Daniel Matte Theorises On The Retina MacBook Air

Daniel Matte:

The original speculated resolution of 2304 x 1440 made little sense. What resolution would a 12” Retina MacBook Air feature instead? The 11.6” MacBook Air currently comes with a 1366 x 768 panel. Pixel quadrupling this resolution would represent the easiest path towards a Retina MacBook Air in terms of meeting performance and power constraints, yielding a 2732 x 1536 display.

What size would this panel be? Assuming that the rumor of an approximately 12” Retina MacBook Air has some veracity, why not something close to it?

It turns out that an ~11.88” Retina MacBook Air with a 2732 x 1536 resolution happens to have the exact same pixel density as the 9.7” 2048 x 1536 Retina iPads: ~264 PPI. It would make sense for Apple to take advantage of the same display technology it has been utilizing for the 9.7” iPads by cutting their panels to this larger size. I suspect a new 11.88” Air would be a redesign of the 11.6” model with smaller screen bezels.

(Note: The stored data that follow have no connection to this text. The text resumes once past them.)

(* ===== verification/Ip6In.v ===== *)
(** Receiving: [ip6_input] of core/ipv6/ip6.c, without forwarding and
    reassembly. The packet's protocol gets it through [upper]. *)

From Stdlib Require Import ZArith Lia.
From stdpp Require Import base list numbers gmap.
From S2P Require Import Prelude Mmio Mem Memp Pbuf Ip6Addr Chksum Udp Netif Ip6Out Mld6 Addrs Nd6 Nd6In Icmp6.

Open Scope Z_scope.

Definition IP6_ROUT_TYPE2 : Z := 2.
Definition IP6_ROUT_RPL : Z := 3.
Definition IP6_DEST_HLEN : Z := 2.
Definition IP6_FRAG_OFFSET_MASK : Z := 0xfff8.
Definition IP6_FRAG_MORE_FLAG : Z := 0x0001.

(** [IP6H_V]. *)
Definition IP6H_V (v_tc_fl : Z) : Z := Z.land (Z.shiftr v_tc_fl 28) 0x0f.
(** [IP6_OPT_TYPE_ACTION]. *)
Definition IP6_OPT_TYPE_ACTION (t : Z) : Z := Z.land (Z.shiftr t 6) 0x3.

(** What becomes of a packet on the way through its extension headers. *)
Inductive ext :=
| Next (nexth hlen_tot : Z)  (* on to the next header *)
| Done (nexth hlen_tot : Z)  (* [goto options_done] *)
| Drop.                      (* freed, [goto ip6_input_cleanup] *)

(** The option types that are skipped over whatever they are. *)
Definition known_option (dest_hdr : bool) (t : Z) : bool :=
  (t =? IP6_PADN_OPTION) || (t =? IP6_ROUTER_ALERT_OPTION) || (t =? IP6_JUMBO_OPTION) ||
  (dest_hdr && (t =? IP6_HOME_ADDRESS_OPTION)).

Section Ip6In.
Context {PP RP HP UP QP MP DV : Type} `{PoolOps PP} `{PoolOps RP} `{HeapOps HP} `{PoolOps QP} `{PoolOps MP}.
Abbreviation st := (net PP RP HP UP (ipst QP MP DV)).
Context {HK : Hooks st}.
Abbreviation uio := (io st).

(** [udp_input] and [icmp6_input]. *)
Variable udp_input icmp6_input : Z -> Z -> uio unit.

(** [ip6_input_accept]. *)
Definition ip6_input_accept (netif : Z) : uio bool :=
  n ← get_netif netif;
  dest ← ip6_current_dest_addr;
  mret (netif_is_up n && (0 <=? find_slot (fun st a => ip6_addr_isvalid st && ip6_addr_eq dest a) n)).

(** The interface the packet is for; NULL is 0. *)
Definition input_netif (inp : Z) : uio Z :=
  dest ← ip6_current_dest_addr;
  if ip6_addr_ismulticast dest then
    if ip6_addr_isallnodes_iflocal dest || ip6_addr_isallnodes_linklocal dest then mret inp
    else group ← mld6_lookfor_group inp dest; mret (if negb (group =? 0) then inp else 0)
  else
    accept ← ip6_input_accept inp;
    mret (if accept : bool then inp else 0).

(** [while (opt_offset < hlen)]: false when an option has the packet dropped. *)
Fixpoint options_loop (fuel : nat) (p hdr hlen opt_offset : Z) (dest_hdr : bool) : uio bool :=
  if opt_offset <? hlen then
    let opt_hdr := hdr + opt_offset in
    type ← read8 opt_hdr;
    r ←
      (if type =? IP6_PAD1_OPTION then mret (Some (-1))
       else if known_option dest_hdr type || (IP6_OPT_TYPE_ACTION type =? 0) then
         dlen ← read8 (opt_hdr + 1); mret (Some dlen)
       else
         dest ← ip6_current_dest_addr;
         let action := IP6_OPT_TYPE_ACTION type in
         _ ← io_when ((action =? 2) || ((action =? 3) && negb (ip6_addr_ismulticast dest)))
               (icmp6_param_problem p ICMP6_PP_OPTION opt_hdr);
         mret None);
    match r with
    | None => mret false
    | Some opt_dlen =>
        match fuel with
        | O => io_fault Diverges
        | S fuel => options_loop fuel p hdr hlen (opt_offset + IP6_OPT_HLEN + opt_dlen) dest_hdr
        end
    end
  else mret true.

(** A header with options: hop-by-hop or destination. The next header is read
    after the header has been removed, at its old address. *)
Definition options_header (p hlen_tot : Z) (dest_hdr : bool) : uio ext :=
  b ← pb p;
  let hdr := payload b in
  _hlen ← read8 (hdr + 1);
  let hlen := u16 (8 * (1 + _hlen)) in
  if (len b <? 8) || (len b <? hlen) then _ ← Udp.free p; mret Drop
  else
    let hlen_tot := u16 (hlen_tot + hlen) in
    ok ← options_loop (Z.to_nat hlen) p hdr hlen (if dest_hdr then IP6_DEST_HLEN else IP6_HBH_HLEN) dest_hdr;
    if negb ok then _ ← Udp.free p; mret Drop
    else _ ← remove_header p hlen; mret (Next hdr hlen_tot).

Definition param_problem_drop (p c pointer : Z) : uio ext :=
  _ ← icmp6_param_problem p c pointer; _ ← Udp.free p; mret Drop.

Definition routing_header (p hlen_tot : Z) : uio ext :=
  b ← pb p;
  let hdr := payload b in
  _hlen ← read8 (hdr + 1);
  let hlen := u16 (8 * (1 + _hlen)) in
  if (len b <? 8) || (len b <? hlen) then _ ← Udp.free p; mret Drop
  else
    let hlen_tot := u16 (hlen_tot + hlen) in
    seg_left ← read8 (hdr + 3);
    type ← read8 (hdr + 2);
    if negb (seg_left =? 0) && negb (Z.land _hlen 0x1 =? 0) then param_problem_drop p ICMP6_PP_FIELD (hdr + 1)
    else if negb (seg_left =? 0) && negb ((type =? IP6_ROUT_TYPE2) || (type =? IP6_ROUT_RPL)) then
      param_problem_drop p ICMP6_PP_FIELD (hdr + 2)
    else _ ← remove_header p hlen; mret (Next hdr hlen_tot).

Definition fragment_header (p ip6hdr hlen_tot : Z) : uio ext :=
  b ← pb p;
  let hdr := payload b in
  let hlen := 8 in
  if len b <? hlen then _ ← Udp.free p; mret Drop
  else
    let hlen_tot := u16 (hlen_tot + hlen) in
    offset ← read16 (hdr + 2);
    plen ← read16 (ip6hdr + IP6H_plen);
    if negb (Z.land offset 0x1 =? 0) && negb (Z.land plen 0x7 =? 0) then
      param_problem_drop p ICMP6_PP_FIELD (ip6hdr + IP6H_plen)
    else if Z.land offset (Z.lor IP6_FRAG_OFFSET_MASK IP6_FRAG_MORE_FLAG) =? 0 then
      _ ← remove_header p hlen; mret (Next hdr hlen_tot)
    else _ ← Udp.free p; mret Drop.

(** One turn of [while ( *nexth != IP6_NEXTH_NONE)] and the check at its
    end; [nexth] is the address of the next header's number. *)
Definition ext_header (p ip6hdr nexth hlen_tot : Z) : uio ext :=
  t ← read8 nexth;
  r ←
    (if t =? IP6_NEXTH_HOPBYHOP then options_header p hlen_tot false
     else if t =? IP6_NEXTH_DESTOPTS then options_header p hlen_tot true
     else if t =? IP6_NEXTH_ROUTING then routing_header p hlen_tot
     else if t =? IP6_NEXTH_FRAGMENT then fragment_header p ip6hdr hlen_tot
     else mret (Done nexth hlen_tot));
  match r with
  | Next nexth hlen_tot =>
      t ← read8 nexth;
      if t =? IP6_NEXTH_HOPBYHOP then param_problem_drop p ICMP6_PP_HEADER nexth else mret r
  | _ => mret r
  end.

(** The headers in turn: where the last header's number is, or [None] when
    the packet was dropped. *)
Fixpoint ext_loop (fuel : nat) (p ip6hdr nexth hlen_tot : Z) : uio (option (Z * Z)) :=
  t ← read8 nexth;
  if t =? IP6_NEXTH_NONE then mret (Some (nexth, hlen_tot))
  else
    r ← ext_header p ip6hdr nexth hlen_tot;
    match r with
    | Drop => mret None
    | Done nexth hlen_tot => mret (Some (nexth, hlen_tot))
    | Next nexth hlen_tot =>
        match fuel with
        | O => io_fault Diverges
        | S fuel => ext_loop fuel p ip6hdr nexth hlen_tot
        end
    end.

(** The switch behind [options_done]. *)
Definition ip6_deliver (p inp ip6hdr nexth hlen_tot : Z) : uio unit :=
  _ ← upd_globals (set_current_tot_len hlen_tot);
  t ← read8 nexth;
  if t =? IP6_NEXTH_NONE then Udp.free p
  else if t =? IP6_NEXTH_UDP then udp_input p inp
  else if t =? IP6_NEXTH_ICMP6 then icmp6_input p inp
  else
    _ ← on_pbufs (pbuf_change (fun m => pbuf_add_header_force m p hlen_tot));
    dest ← ip6_current_dest_addr;
    first ← read8 (ip6hdr + IP6H_nexth);
    _ ← io_when (negb (ip6_addr_ismulticast dest) && negb (first =? IP6_NEXTH_ICMP6))
          (icmp6_param_problem p ICMP6_PP_HEADER nexth);
    Udp.free p.

(** [ip6_input_cleanup]. *)
Definition input_cleanup : uio unit :=
  upd_globals (fun _ => mk_globals 0 0 0 0 IP6_ADDR_ANY6 IP6_ADDR_ANY6).

(** From the choice of the interface on. *)
Definition input_accepted (p inp ip6hdr : Z) : uio unit :=
  netif ← input_netif inp;
  g ← globals;
  if ip6_addr_isany_val (current_iphdr_src g) && negb (ip6_addr_issolicitednode (current_iphdr_dest g)) then Udp.free p
  else if netif =? 0 then Udp.free p
  else
    _ ← upd_globals (set_current_netif netif);
    b ← pb p;
    _ ← remove_header p IP6_HLEN;
    r ← ext_loop (Z.to_nat (len b)) p ip6hdr (ip6hdr + IP6H_nexth) IP6_HLEN;
    match r with
    | None => mret tt
    | Some (nexth, hlen_tot) => ip6_deliver p inp ip6hdr nexth hlen_tot
    end.

Definition ip6_input (p inp : Z) : uio Z :=
  b ← pb p;
  let ip6hdr := payload b in
  v ← read32 (ip6hdr + IP6H_v_tc_fl);
  if negb (IP6H_V v =? 6) then _ ← Udp.free p; mret ERR_OK
  else
    plen ← read16 (ip6hdr + IP6H_plen);
    if (len b <? IP6_HLEN) || (tot_len b - IP6_HLEN <? plen) then _ ← Udp.free p; mret ERR_OK
    else
      _ ← on_pbufs (pbuf_realloc p (u16 (IP6_HLEN + plen)));
      dest ← read_addr (ip6hdr + IP6H_dest);
      src ← read_addr (ip6hdr + IP6H_src);
      _ ← upd_globals (set_current_addrs dest src);
      if ip6_addr_isipv4mappedipv6 dest || ip6_addr_isipv4mappedipv6 src || ip6_addr_ismulticast src then
        _ ← Udp.free p; mret ERR_OK
      else
        _ ← upd_globals (set_current_header ip6hdr);
        _ ← upd_globals (set_current_netif inp);
        _ ← upd_globals (set_current_input_netif inp);
        _ ← input_accepted p inp ip6hdr;
        _ ← input_cleanup;
        mret ERR_OK.
End Ip6In.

The difference is, with the iPads and iPhones, a straight doubling the number of pixels across the same physical space had benefits beyond than manufacturing efficiency. For iOS, a pixel-doubled display meant better app compatibility. Pre-existing apps would just run in a 2x mode and developers only had to supply new assets to take advantage of the ‘Retina’ fidelity.

If Apple had chosen any other resolution for the iPhone 4 or iPad 3, developers would have had to redesign their apps from scratch and compatibility mode would have comprised horizontal and vertical letterboxing.

For OS X, unlike iOS, pixel-doubling is not a requirement. Due to the windowed nature of OS X, apps can run on devices with a whole variety of screen resolutions. There may be cost savings for Apple (by using iPad display sheets at a different size), but I can’t imagine that the savings are so significant as to dictate Apple’s course.

Ignoring the above issues, I still think extrapolating the Air’s display from the iPad’s display is a baseless argument. Apple could just as easily use the 15 inch MacBook Pro’s display (which has a DPI of 216), or the 13 inch MacBook Pro’s display (which has a DPI of 226), or something else entirely. Each of those options produce different end results for an ~11inch Air. The point is, you can’t tell.